• **Task goal**
Below this line is a set of entries; quote exactly the lines from the line that contains "n ← net_at q (Select.conf (sel w));" to the line that contains "w ← eapol_do env (OpEapFail false) w;", both lines included.

• **Source information**
───

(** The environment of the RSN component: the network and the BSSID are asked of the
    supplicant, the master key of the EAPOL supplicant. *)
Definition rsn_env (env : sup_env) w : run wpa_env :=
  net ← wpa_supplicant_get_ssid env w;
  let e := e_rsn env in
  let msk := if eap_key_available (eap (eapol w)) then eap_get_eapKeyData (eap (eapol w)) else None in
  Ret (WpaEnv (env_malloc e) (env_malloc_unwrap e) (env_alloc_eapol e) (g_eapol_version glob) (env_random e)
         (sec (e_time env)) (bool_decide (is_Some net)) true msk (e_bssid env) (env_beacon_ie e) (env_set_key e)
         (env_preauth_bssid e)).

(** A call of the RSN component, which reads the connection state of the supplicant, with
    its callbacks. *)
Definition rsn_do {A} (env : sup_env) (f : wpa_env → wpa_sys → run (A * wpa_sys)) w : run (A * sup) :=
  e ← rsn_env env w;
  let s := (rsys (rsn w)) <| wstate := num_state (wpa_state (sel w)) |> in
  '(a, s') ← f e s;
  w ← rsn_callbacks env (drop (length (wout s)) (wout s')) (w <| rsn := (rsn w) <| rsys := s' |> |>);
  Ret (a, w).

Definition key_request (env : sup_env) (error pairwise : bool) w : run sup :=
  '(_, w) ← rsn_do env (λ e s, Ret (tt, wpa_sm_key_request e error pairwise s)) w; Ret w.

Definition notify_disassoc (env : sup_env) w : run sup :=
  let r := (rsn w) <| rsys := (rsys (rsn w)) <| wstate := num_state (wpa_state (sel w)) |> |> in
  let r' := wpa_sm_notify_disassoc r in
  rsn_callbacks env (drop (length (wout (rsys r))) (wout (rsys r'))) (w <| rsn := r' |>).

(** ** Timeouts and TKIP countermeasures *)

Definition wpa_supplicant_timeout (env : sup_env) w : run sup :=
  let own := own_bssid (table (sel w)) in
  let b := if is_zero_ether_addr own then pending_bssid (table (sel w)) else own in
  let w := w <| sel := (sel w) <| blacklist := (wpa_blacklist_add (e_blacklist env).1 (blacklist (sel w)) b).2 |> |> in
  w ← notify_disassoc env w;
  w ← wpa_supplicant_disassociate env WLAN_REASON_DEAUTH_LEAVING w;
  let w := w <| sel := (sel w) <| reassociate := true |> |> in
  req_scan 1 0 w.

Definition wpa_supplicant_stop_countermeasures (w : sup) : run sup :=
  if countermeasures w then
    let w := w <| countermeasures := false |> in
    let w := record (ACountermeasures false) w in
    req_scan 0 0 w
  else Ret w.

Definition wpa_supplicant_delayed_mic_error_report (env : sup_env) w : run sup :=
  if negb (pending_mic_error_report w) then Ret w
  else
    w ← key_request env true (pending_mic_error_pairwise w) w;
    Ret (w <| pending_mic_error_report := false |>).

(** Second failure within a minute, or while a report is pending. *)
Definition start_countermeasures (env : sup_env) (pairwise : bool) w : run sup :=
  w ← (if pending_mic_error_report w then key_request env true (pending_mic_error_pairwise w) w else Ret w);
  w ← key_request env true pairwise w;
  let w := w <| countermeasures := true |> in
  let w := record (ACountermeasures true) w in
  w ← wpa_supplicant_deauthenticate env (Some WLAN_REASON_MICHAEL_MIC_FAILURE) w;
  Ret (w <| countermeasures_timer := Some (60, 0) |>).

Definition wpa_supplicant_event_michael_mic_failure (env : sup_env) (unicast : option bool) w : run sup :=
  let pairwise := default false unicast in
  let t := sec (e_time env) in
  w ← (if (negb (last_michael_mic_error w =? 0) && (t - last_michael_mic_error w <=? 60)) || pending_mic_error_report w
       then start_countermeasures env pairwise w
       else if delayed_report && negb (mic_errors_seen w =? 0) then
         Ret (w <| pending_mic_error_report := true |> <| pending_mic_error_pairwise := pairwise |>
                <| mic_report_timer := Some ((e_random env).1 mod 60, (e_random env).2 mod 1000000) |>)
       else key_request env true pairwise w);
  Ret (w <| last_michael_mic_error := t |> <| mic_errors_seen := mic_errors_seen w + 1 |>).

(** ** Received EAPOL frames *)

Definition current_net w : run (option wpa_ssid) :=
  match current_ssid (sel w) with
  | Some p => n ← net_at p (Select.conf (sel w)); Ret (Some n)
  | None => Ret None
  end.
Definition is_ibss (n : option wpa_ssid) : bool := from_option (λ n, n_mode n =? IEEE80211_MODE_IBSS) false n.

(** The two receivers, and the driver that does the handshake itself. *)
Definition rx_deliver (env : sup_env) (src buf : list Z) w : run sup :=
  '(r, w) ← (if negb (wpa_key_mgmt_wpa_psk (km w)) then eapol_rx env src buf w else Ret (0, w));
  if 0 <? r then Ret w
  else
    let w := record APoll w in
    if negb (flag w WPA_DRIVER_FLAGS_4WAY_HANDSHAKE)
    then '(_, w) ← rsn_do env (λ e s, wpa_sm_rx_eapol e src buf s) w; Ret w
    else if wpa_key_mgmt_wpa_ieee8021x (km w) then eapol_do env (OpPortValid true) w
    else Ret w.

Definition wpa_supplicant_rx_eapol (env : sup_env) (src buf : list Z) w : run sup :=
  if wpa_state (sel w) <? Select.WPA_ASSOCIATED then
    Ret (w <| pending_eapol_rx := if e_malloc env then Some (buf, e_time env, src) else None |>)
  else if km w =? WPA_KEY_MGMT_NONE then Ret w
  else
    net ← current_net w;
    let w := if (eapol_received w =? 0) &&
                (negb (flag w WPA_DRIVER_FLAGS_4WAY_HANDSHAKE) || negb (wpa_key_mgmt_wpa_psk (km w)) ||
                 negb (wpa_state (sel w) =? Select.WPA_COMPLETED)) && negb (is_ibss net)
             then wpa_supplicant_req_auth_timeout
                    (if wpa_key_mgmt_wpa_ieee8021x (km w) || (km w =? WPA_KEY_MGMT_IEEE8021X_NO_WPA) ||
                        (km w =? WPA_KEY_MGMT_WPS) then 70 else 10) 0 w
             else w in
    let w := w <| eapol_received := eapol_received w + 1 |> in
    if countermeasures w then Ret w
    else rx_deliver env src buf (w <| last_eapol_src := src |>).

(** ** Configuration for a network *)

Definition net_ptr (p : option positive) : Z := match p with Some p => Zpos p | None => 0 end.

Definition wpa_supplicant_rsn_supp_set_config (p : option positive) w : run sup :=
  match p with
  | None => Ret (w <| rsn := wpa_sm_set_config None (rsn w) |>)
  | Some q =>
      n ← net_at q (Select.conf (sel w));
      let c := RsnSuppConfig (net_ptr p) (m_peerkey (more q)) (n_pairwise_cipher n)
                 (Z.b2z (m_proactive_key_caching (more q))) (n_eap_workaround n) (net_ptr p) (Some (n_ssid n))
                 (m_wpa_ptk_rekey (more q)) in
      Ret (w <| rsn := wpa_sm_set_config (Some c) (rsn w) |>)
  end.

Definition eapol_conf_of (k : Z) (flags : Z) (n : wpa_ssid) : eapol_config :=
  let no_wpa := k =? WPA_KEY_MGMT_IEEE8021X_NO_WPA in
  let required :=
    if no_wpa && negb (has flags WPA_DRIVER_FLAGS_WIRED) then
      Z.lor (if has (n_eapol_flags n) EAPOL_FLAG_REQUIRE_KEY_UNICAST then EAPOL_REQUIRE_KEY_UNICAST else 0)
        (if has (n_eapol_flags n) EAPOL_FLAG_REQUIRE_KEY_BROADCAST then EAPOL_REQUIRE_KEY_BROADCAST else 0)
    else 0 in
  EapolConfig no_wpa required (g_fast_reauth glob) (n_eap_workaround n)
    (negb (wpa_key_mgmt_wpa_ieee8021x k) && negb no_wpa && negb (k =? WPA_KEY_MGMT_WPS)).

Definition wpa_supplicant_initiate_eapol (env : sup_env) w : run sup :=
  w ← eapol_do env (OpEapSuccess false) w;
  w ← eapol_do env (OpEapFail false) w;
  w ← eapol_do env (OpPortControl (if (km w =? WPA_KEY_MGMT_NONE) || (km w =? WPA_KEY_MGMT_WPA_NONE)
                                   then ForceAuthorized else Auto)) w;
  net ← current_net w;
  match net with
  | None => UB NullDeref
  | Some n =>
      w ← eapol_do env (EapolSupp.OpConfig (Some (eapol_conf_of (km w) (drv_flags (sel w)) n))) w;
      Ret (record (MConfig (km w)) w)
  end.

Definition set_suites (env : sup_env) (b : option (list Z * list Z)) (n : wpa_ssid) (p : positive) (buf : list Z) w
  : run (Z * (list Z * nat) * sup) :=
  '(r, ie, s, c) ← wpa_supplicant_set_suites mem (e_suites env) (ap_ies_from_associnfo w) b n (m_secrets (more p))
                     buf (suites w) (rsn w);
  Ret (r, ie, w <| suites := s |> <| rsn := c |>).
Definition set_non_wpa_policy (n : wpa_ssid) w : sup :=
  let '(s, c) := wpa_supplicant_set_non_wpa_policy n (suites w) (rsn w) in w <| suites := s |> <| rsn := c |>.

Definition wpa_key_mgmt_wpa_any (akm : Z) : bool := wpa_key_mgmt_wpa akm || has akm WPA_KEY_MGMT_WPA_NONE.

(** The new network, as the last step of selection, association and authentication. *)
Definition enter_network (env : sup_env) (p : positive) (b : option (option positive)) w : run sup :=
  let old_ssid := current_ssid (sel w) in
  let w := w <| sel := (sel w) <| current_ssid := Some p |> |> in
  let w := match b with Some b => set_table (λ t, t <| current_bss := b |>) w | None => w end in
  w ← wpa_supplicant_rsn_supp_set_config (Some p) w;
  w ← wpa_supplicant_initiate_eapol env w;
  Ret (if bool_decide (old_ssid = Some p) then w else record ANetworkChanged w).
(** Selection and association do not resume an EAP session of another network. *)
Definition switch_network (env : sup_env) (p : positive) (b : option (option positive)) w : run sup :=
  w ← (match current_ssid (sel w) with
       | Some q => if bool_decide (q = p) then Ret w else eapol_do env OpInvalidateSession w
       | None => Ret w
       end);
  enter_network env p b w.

───

• **Exercise result**
      n ← net_at q (Select.conf (sel w));
      let c := RsnSuppConfig (net_ptr p) (m_peerkey (more q)) (n_pairwise_cipher n)
                 (Z.b2z (m_proactive_key_caching (more q))) (n_eap_workaround n) (net_ptr p) (Some (n_ssid n))
                 (m_wpa_ptk_rekey (more q)) in
      Ret (w <| rsn := wpa_sm_set_config (Some c) (rsn w) |>)
  end.

Definition eapol_conf_of (k : Z) (flags : Z) (n : wpa_ssid) : eapol_config :=
  let no_wpa := k =? WPA_KEY_MGMT_IEEE8021X_NO_WPA in
  let required :=
    if no_wpa && negb (has flags WPA_DRIVER_FLAGS_WIRED) then
      Z.lor (if has (n_eapol_flags n) EAPOL_FLAG_REQUIRE_KEY_UNICAST then EAPOL_REQUIRE_KEY_UNICAST else 0)
        (if has (n_eapol_flags n) EAPOL_FLAG_REQUIRE_KEY_BROADCAST then EAPOL_REQUIRE_KEY_BROADCAST else 0)
    else 0 in
  EapolConfig no_wpa required (g_fast_reauth glob) (n_eap_workaround n)
    (negb (wpa_key_mgmt_wpa_ieee8021x k) && negb no_wpa && negb (k =? WPA_KEY_MGMT_WPS)).

Definition wpa_supplicant_initiate_eapol (env : sup_env) w : run sup :=
  w ← eapol_do env (OpEapSuccess false) w;
  w ← eapol_do env (OpEapFail false) w;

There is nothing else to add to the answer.